Text for the 2020 Convocation Podcast speeches by Manuel Gonzales, Tonya Strong, and Flo Gill '22.

Manuel Gonzales—Faculty Speaker

Hello, my name is Manuel Gonzales. I teach literature and creative writing here at Bennington, and I’m the one delivering this year’s convocation speech. As I began working on this speech, I bounced around quite a long, long time looking for any good way to start this speech, one good sentence, something that might try to capture the essence of this strange moment where everything feels like it’s balanced on a knife’s edge. Speak to not just our own health and safety, due the global pandemic still raging on around us, not just to the questions of democracy and free and fair elections and the peaceful transition of power that has existed in this country for over two hundred years and which has recently been vocally threatened by the people in power. But also to the potential, in this moment, for the country to tip in favor of justice and equity — racial, gender, sexual — or to be shoved back into the old, familiar, harmful ruts and patterns of disproportionate power structures that have fed systemic racism, sexism, and othering for what feels like time immemorial.

One. One good sentence. One good sentence that. That somehow encompasses and encapsulates all of this. But the closest I could come was Shiz be cray, y’all. Shiz be mad cray. Just look to who they’ve asked to deliver the 20/21 school year convocation speech if you need to give yourself any more demonstrable proof of how cray shiz really be, y’all. But even that, even that doesn’t do. There’s no one good sentence to handle everything that’s happening in even a good year, and we know this has not been a good year. It’s been a year of strife and challenge, unnecessary and untimely death, a year of grief and upheaval, a year of unprecedenteds. It opened with wildfires raging in Australia and we’re rounding it out with wildfires raging in California — nice symmetry, I suppose, if you’re going to write a narrative of the year — and so much cray shiz in between it’s unfathomable and time feels distorted, and world feels a shambles, and how can one sentence do service to all that has happened, all that is happening, all that is on our horizon? How can one speech? Books will be written about this year, entire works of nonfiction and fiction and poetry dedicated to what we are living through right now, and even these will not do our own individual experience of this moment full service. The moment is ours, yours and mine, it’s our moment, and we should treat it as special and extraordinary. Because it is.

In March, when everything turned inside out, I was caught flat-footed — we all were — but not by the shift in my daily routines and the new world order of remote learning, although those were disruptions, but by the way I suddenly existed or did not exist as a real person in space and time. I was a life put on pause. The world we were existing in was a temporary one, hardly the real one, and so my actions, my desires, my emotions, my thoughts, my gestures they were temporary and unreal, too. I couldn’t write, I couldn’t read, the only actions I could do with any amount of success were physical ones — cooking, moving piles of firewood from one corner of the yard to the other, unmaking and remaking bicycles.

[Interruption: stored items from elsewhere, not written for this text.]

Lemma tracked_hand cap s v i req : tracked cap s -> Serving.serving ns nuid services cap v ->
  handed (lp v) = handed (lp (sv s)) ++ [req] -> threads (sv s) !! i = None ->
  threads v = <[i := Got (length (handed (lp (sv s)))) req]> (threads (sv s)) -> wp v = wp (sv s) ->
  tracked cap (with_sv s v).
Proof.
  intros [H1 H2 H3 H4 H5] Hv Hh Hi Ht Hw.
  assert (forall k r, handed (lp (sv s)) !! k = Some r -> (handed (lp (sv s)) ++ [req]) !! k = Some r) as Hk
    by (intros k r Hr; by apply lookup_app_l_Some).
  split; cbn [sv hp closures waiting working published with_sv]; rewrite ?Hh; try done.
  - intros j k r. rewrite Ht, lookup_insert_Some. intros [[_ [= <- <-]]|[_ Hj]]; [|by eapply Hk, H2].
    by rewrite list_lookup_middle.
  - unfold got_places, pool_places. rewrite Ht, Hw, Serving.values_fresh by done.
    rewrite length_app, seq_app, <-H3. cbn. unfold got_places, pool_places. solve_Permutation.
  - intros k. unfold pool_places. rewrite Hw. intros (cl & ? & ?)%H4. exists cl. split; [done|]. by apply Hk.
  - intros k pubs (r & Hr & ?)%H5. exists r. split; [|done]. by apply Hk.
Qed.

Lemma tracked_quiet cap s a v : tracked cap s -> Serving.in_service (sv s) a -> quiet a (sv s) = true ->
  exec a (sv s) = Some v -> tracked cap (with_sv s v).
Proof.
  intros Hs Ha Hq H. pose proof (k_serving _ _ Hs) as Hv.
  assert (Serving.serving ns nuid services cap v) as Hv' by (by eapply Serving.serving_exec).
  destruct (quiet_keeps cap a _ _ Hv Ha Hq H) as [(Hh & Hg & Hp & Ht)|(i & req & Hh & Hi & Ht & Hw)].
  - by apply tracked_same.
  - by apply (tracked_hand cap s v i req).
Qed.

Lemma tracked_enter cap i id s s' : tracked cap s -> enter i id s = Some s' -> tracked cap s'.
Proof.
  intros Hs. pose proof Hs as [H1 H2 H3 H4 H5]. unfold enter.
  destruct (threads (sv s) !! i) as [[k req|]|] eqn:Ei; [|done..]. pose proof (H2 _ _ _ Ei) as Hk.
  pose proof (Serving.values_delete _ _ _ Ei) as Hvd.
  assert (got_places (sv s) ≡ₚ k :: omap got_place (Serving.values (delete i (threads (sv s))))) as Hg
    by (unfold got_places; by rewrite Hvd).
  destruct (processMessages ns id req (hp s)) as [h [[pubs|x c start timeout|c start timeout]|e|p]] eqn:Em; [| | |done..].
  - destruct (exec (Next i) (sv s)) as [v|] eqn:Ev; [|done]. cbn. intros [= <-].
    destruct (next_keeps _ _ _ Ev) as (Hh & Hw & Ht). unfold pool_places in *.
    split; cbn [sv hp closures waiting working published]; unfold pool_places; rewrite ?Hh, ?Hw; try done.
    + by apply (Serving.serving_exec ns nuid services cap (Next i) (sv s)).
    + intros j k' r. rewrite Ht, lookup_delete_Some. naive_solver.
    + unfold got_places. rewrite Ht, <-H3, Hg, fmap_app. cbn. solve_Permutation.
    + intros k' pubs' [Hin|[= -> ->]%list_elem_of_singleton]%elem_of_app; [by apply H5|].
      exists req. split; [done|]. by eapply dispatch_answered.
  - destruct (exec (SubmitCall i) (sv s)) as [v|] eqn:Ev; [|done]. cbn. intros [= <-].
    destruct (submit_keeps _ _ _ Ev) as (k' & req' & id' & Ei' & _ & Hl & Ht & Hp). rewrite Ei in Ei'.
    injection Ei' as <- <-.
    split; cbn [sv hp closures waiting working published]; rewrite ?Hl; try done.
    + by apply (Serving.serving_exec ns nuid services cap (SubmitCall i) (sv s)).
    + intros j k' r. rewrite Ht, lookup_insert_Some. naive_solver.
    + unfold got_places. rewrite Ht, Serving.values_update, Hp, <-H3, Hg. cbn. solve_Permutation.
    + intros k'. rewrite Hp. destruct (decide (k' = k)) as [->|Hne].
      * intros _. exists (mkClosure req c start timeout). by rewrite lookup_insert_eq.
      * rewrite lookup_insert_ne by done. intros Hin. apply H4. set_solver.
  - destruct (exec (Next i) (sv s)) as [v|] eqn:Ev; [|done]. cbn. intros [= <-].
    destruct (next_keeps _ _ _ Ev) as (Hh & Hw & Ht).
    split; cbn [sv hp closures waiting working published]; unfold pool_places in *; rewrite ?Hh, ?Hw; try done.
    + by apply (Serving.serving_exec ns nuid services cap (Next i) (sv s)).
    + intros j k' r. rewrite Ht, lookup_delete_Some. naive_solver.
    + unfold got_places. rewrite Ht, <-H3, Hg. cbn. solve_Permutation.
    + intros k'. destruct (decide (k' = k)) as [->|Hne].
      * intros _. exists (mkClosure req c start timeout). by rewrite lookup_insert_eq.
      * rewrite lookup_insert_ne by done. intros Hin. apply H4. set_solver.
Qed.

Stripping and repainting furniture. And yet, here we are. Exisiting specifically and definitively in space and time. In a landscape that requires us to reconcile ourselves to a moment. To understanding it and living through it. And we’re doing so at a great risk.

I don’t have a good answer to the question: what’s going to happen in the coming weeks, once we’re back in the thick of it all. I don’t know. I don’t know what will happen in the next few weeks, months, or even years, because who the hell does? Shiz be cray and I imagine it could continue to be cray for quite some time now, and what I do know is that I can’t afford to wait for life to stop being so crazy. I don’t have the time, I don’t have the patience, to wait however long it might take for shiz to be even a little less cray. Instead I’m going to push forward through all of this and stop treating this moment as out of time, as if I were on pause. And I’m here to tell you I am glad to know you are here with me — staff, faculty, students, new and returning — you’re all here with me, in person or remote, you’re here, you’re not waiting, you’re taking this moment, turning it into one more compelling moment in your singular and extraordinary life.

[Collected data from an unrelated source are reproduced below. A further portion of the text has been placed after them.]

(* ===== verification/Remote.v ===== *)
(** * The remote service: [service/remote.go], [service/util.go] and [Pcall]
    of [util/util.go]

    Registration of components, the way of a request from its route to a
    method and back to a response, and the calls a server makes to others. *)

From S2P Require Import Prelude Errors GoStd Message Route Context Pipeline Discovery Router Component Store Protos Nats.
From Stdlib Require Import Strings.Byte.
Import Ctx Store Protos Component Pipeline.

Module Remote.

(** protobuf on the messages of the application: encoding, and decoding into
    a new message of a type. *)
Class ProtoMsg (M : Type) := {
  pm_marshal : M -> result (list byte);
  pm_unmarshal : Type_ -> list byte -> result M
}.

Section Service.
Context {M : Type} {PM : ProtoMsg M}.

(** A hook gets the context and the data, nil included. *)
Abbreviation data := (option (value M)).
Abbreviation remote_m := (Component.Remote (M := M)).
Abbreviation hooks := (Hooks heap (option ctx) data).

(** ** [service/util.go] *)

(** [unmarshalRemoteArg]: [Type.Elem()] panics on a type without elements. *)
Definition new_of_elem (t : Type_) (payload : list byte) (is_message : bool) : result data :=
  if is_message then m ← pm_unmarshal t payload; Ok (Some (VMsg m))
  else Err (ESentinel ErrWrongValueType).
Definition unmarshalRemoteArg (remote : remote_m) (payload : list byte) : result data :=
  match r_Type remote with
  | None => Ok None
  | Some t =>
      match t with
      | TNamed _ Ptr _ p _ => new_of_elem t payload p
      | TNamed _ Slice _ _ p => new_of_elem t payload p
      | typeOfBytes => Err (ESentinel ErrWrongValueType)
      | _ => Panics (PanicMessage "reflect: Elem of invalid type")
      end
  end.

(** [unmarshalHandlerArg]: a raw argument is the payload; [unmarshal] is the
    serializer's, into a new value of the type a handler's points to. *)
Inductive handler_arg := RawArg (payload : list byte) | Arg (v : data).
Definition unmarshalHandlerArg (unmarshal : Type_ -> list byte -> result (value M))
    (handler : Component.Handler (M := M)) (payload : list byte) : result handler_arg :=
  if IsRawArg handler then Ok (RawArg payload)
  else
    match h_Type handler with
    | None => Ok (Arg None)
    | Some t =>
        match t with
        | TNamed _ Ptr _ _ _ | TNamed _ Slice _ _ _ | typeOfBytes => arg ← unmarshal t payload; Ok (Arg (Some arg))
        | _ => Panics (PanicMessage "reflect: Elem of invalid type")
        end
    end.

(** [getMsgType]: the type of a message, of either package. *)
Inductive msg_type_iface := MTMessage (t : byte) | MTProto (t : MsgType) | MTOther.
Definition getMsgType (t : msg_type_iface) : result byte :=
  match t with
  | MTMessage t => Ok t
  | MTProto t => Ok (ConvertProtoToMessageType t)
  | MTOther => Err (ESentinel errInvalidMsg)
  end.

And I want to thank you for doing so. A student recently asked me what short story I find myself returning to again and again and I gotta say I don’t have one, not right now, but what I do have are poems I keep drifting back to, and I would like to share one with you now.

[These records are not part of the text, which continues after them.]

Lemma scope_resolver_contract_witness :
  let team := sample_env backend_ok (Some "TEAM") in
  let open := sample_env backend_ok None in
  resolveProjectId (Some "OTHER") false team empty_world
  = (Returned "TEAM", mkWorld [] [override_warning "TEAM" "OTHER"])
  /\ resolveProjectId (Some "OTHER") false open empty_world
     = (Returned "OTHER", empty_world)
  /\ resolveProjectId None false open empty_world
     = (Threw missing_project_error, empty_world).
Proof.
  intros team open.
  pose proof (scope_resolver_contract team (Some "OTHER") false empty_world) as Ht.
  pose proof (scope_resolver_contract open (Some "OTHER") false empty_world) as Ho.
  pose proof (scope_resolver_contract open None false empty_world) as Hn.
  cbv zeta in Ht, Ho, Hn.
  destruct Ht as (Ht & _). destruct Ho as (_ & Ho). destruct Hn as (_ & Hn).
  assert (Hopen : ~ supplied (defaultProjectId open))
    by (intros (s & E & _); discriminate E).
  split; [| split].
  - destruct (Ht "TEAM" eq_refl) as (Hr & Hq & Hl); [discriminate |].
    specialize (Hl "OTHER" eq_refl).
    destruct (resolveProjectId (Some "OTHER") false team empty_world)
      as [o [rq lg]].
    simpl in Hr, Hq, Hl. rewrite Hr, Hq, Hl; try discriminate; reflexivity.
  - apply (proj1 (Ho Hopen) "OTHER"); [reflexivity | discriminate].
  - apply (proj1 (proj2 (Hn Hopen))). intros (s & E & _). discriminate E.
Defined.

(** ** The query tool without a configured project *)

Lemma handleQueryIssues_unconfigured (env : Env) (w : World) (args : QueryArgs.t) :
  Js.truthy (defaultProjectId env) = false ->
  handleQueryIssues args env w = (Threw missing_project_error, w).
Proof.
  intros E. unfold handleQueryIssues, bind at 1.
  now rewrite (resolveProjectId_unconfigured env None false w E).
Qed.

Lemma issues_query_unconfigured (env : Env) (w : World) (args : IssuesArgs.t) :
  Js.truthy (defaultProjectId env) = false ->
  IssuesArgs.action args = Query ->
  validateRequired env (IssuesArgs.query args) "query" = None ->
  handleIssuesManage args env w = (Threw missing_project_error, w).
Proof.
  intros Hn Ea Ev.
  unfold handleIssuesManage, bind at 1, validateIssuesArgs, catch, bind at 1, ask.
  rewrite Ea, Ev. simpl.
  now rewrite (handleQueryIssues_unconfigured env w _ Hn).
Qed.

Lemma issues_query_invalid (env : Env) (w : World) (args : IssuesArgs.t)
    (failure : Thrown) :
  IssuesArgs.action args = Query ->
  validateRequired env (IssuesArgs.query args) "query" = Some failure ->
  exists e w',
    handleIssuesManage args env w = (Threw e, w') /\ requests w' = requests w.
Proof.
  intros Ea Ev.
  unfold handleIssuesManage, bind at 1, validateIssuesArgs, catch, bind at 1, ask.
  rewrite Ea, Ev.
  destruct failure; do 2 eexists; split; reflexivity.
Qed.

(** C10.  With no enforced project id configured, every call of the query
    tool fails with the missing-project error and no request is made,
    whatever the arguments: the query text (with a project filter or not)
    and anything else the caller sent.  The [query] action of the issues
    tool goes the same way: it makes no request and fails, with the
    missing-project error as soon as its query passes the validation. *)
Theorem query_without_configured_project (env : Env) (w : World) :
  ~ supplied (defaultProjectId env) ->
  (forall args : QueryArgs.t,
      handleQueryIssues args env w = (Threw missing_project_error, w)
      /\ exists w',
           callTool (CallQuery args) env w
           = (Threw (McpErr InternalError
                       ("Tool execution failed: " ++ missing_project_message)),
              w')
           /\ requests w' = requests w)
  /\ (forall args : IssuesArgs.t,
      IssuesArgs.action args = Query ->
      exists e w',
        handleIssuesManage args env w = (Threw e, w')
        /\ requests w' = requests w
        /\ (validateRequired env (IssuesArgs.query args) "query" = None ->
            e = missing_project_error
            /\ exists w'',
                 callTool (CallIssues args) env w
                 = (Threw (McpErr InternalError
                             ("Tool execution failed: "
                                ++ missing_project_message)),
                    w'')
                 /\ requests w'' = requests w)).
Proof.
  intros Hn. apply not_supplied_falsy in Hn. split.
  - intros args. split; [now apply handleQueryIssues_unconfigured |].
    unfold callTool, catch.
    rewrite (handleQueryIssues_unconfigured env w args Hn).
    eexists. split; reflexivity.
  - intros args Ea.
    destruct (validateRequired env (IssuesArgs.query args) "query")
      as [failure|] eqn:Ev.
    + destruct (issues_query_invalid env w args failure Ea Ev) as (e & w' & H & Hq).
      exists e, w'. split; [exact H |]. split; [exact Hq | discriminate].
    + pose proof (issues_query_unconfigured env w args Hn Ea Ev) as H.
      exists missing_project_error, w. split; [exact H |].
      split; [reflexivity |]. intros _. split; [reflexivity |].
      unfold callTool, catch. rewrite H. eexists. split; reflexivity.
Qed.

Lemma query_without_configured_project_witness :
  let env := sample_env backend_ok None in
  let args :=
    QueryArgs.mk (Some "project: OTHER #Unresolved") None None
      [("projectId", JStr "OTHER")] in
  handleQueryIssues args env empty_world
  = (Threw missing_project_error, empty_world).
Proof.
  intros env args.
  refine (proj1 (proj1 (query_without_configured_project env empty_world _) args)).
  intros (s & E & _). discriminate E.
Defined.

(** ** Updates *)

Lemma applyCommands_run (issueId : string) (commands : list string) :
  forall (errors : list string) (env : Env) (w : World),
  exists w',
    applyCommands issueId commands errors env w
    = (Returned (errors ++ command_failures env (requests w) issueId commands)%list,
       w')
    /\ requests w'
       = (requests w ++ map (command_request (JStr issueId)) commands)%list.
Proof.
  induction commands as [|cmd rest IH]; intros errors env w.
  - exists w. simpl. now rewrite !app_nil_r.
  - simpl. unfold bind at 1, attempt, applyCommand, send.
    destruct (backend env (requests w) (command_request (JStr issueId) cmd))
      as [ok|err].
    + destruct (IH errors env
                  (mkWorld (requests w ++ [command_request (JStr issueId) cmd])%list
                     (logs w))) as (w' & Hrun & Hreq).
      exists w'. split; [exact Hrun |].
      rewrite Hreq. simpl. now rewrite <- app_assoc.
    + unfold bind at 1, log, emit. unfold push.
      match goal with
      | |- context [applyCommands issueId rest ?e env ?w0] =>
          destruct (IH e env w0) as (w' & Hrun & Hreq)
      end.
      exists w'. split.
      * rewrite Hrun. simpl. now rewrite <- app_assoc.
      * rewrite Hreq. simpl. now rewrite <- app_assoc.
Qed.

This poem is titled, "The Leash," and it was written by the poet, Ada Limón

After the birthing of bombs of forks and fear,
the frantic automatic weapons unleashed,
the spray of bullets into a crowd holding hands,
that brute sky opening in a slate metal maw
that swallows only the unsayable in each of us, what's
left? Even the hidden nowhere river is poisoned
orange and acidic by a coal mine. How can
you not fear humanity, want to lick the creek
bottom dry to suck the deadly water up into
your own lungs, like venom? Reader, I want to
say, Don't die. Even when silvery fish after fish
comes back belly up, and the country plummets
into a crepitating crater of hatred, isn't there still
something singing? The truth is: I don't know.
But sometimes, I swear I hear it, the wound closing
like a rusted-over garage door, and I can still move
my living limbs into the world without too much
pain, can still marvel at how the dog runs straight
toward the pickup trucks break-necking down
the road, because she thinks she loves them,
because she’s sure, without a doubt, that the loud

roaring things will love her back, her soft small self
alive with desire to share her goddamn enthusiasm,
until I yank the leash back to save her because
I want her to survive forever. Don't die, I say,
and we decide to walk for a bit longer, starlings
high and fevered above us, winter coming to lay
her cold corpse down upon this little plot of earth.
Perhaps, we are always hurtling our body towards
the thing that will obliterate us, begging for love
from the speeding passage of time, and so maybe
like the dog obedient at my heels, we can walk together
peacefully, at least until the next truck comes.

That was ”The Leash,” by Ada Limón, and now I want to end with a little bit of advice from my high school cross country coach. Back when I was in high school I ran cross country, and whenever we were right at the end of practice, twenty, twenty-five minutes left of drills or whatever torture we were running through, but we weren't sure we had enough left in the tank, or I, I wasn’t sure if I had enough left in the tank, my cross country coach would holler at me: "Keep going, Derek. 25 minutes isn't that long."

My cross country never really learned my name. Because I was never very good at cross country. But he was right, twenty-five minutes isn’t that long. A day, a week, four years, a life —it’s not that long, so I’m glad you’re here, I’m glad you refuse to sit and wait, I’m glad you strive to take this moment, and make it your own. Thank you and good luck and I look forward to seeing you, faculty, staff, new and returning students of Bennington College, as we jump feet first into the new school year.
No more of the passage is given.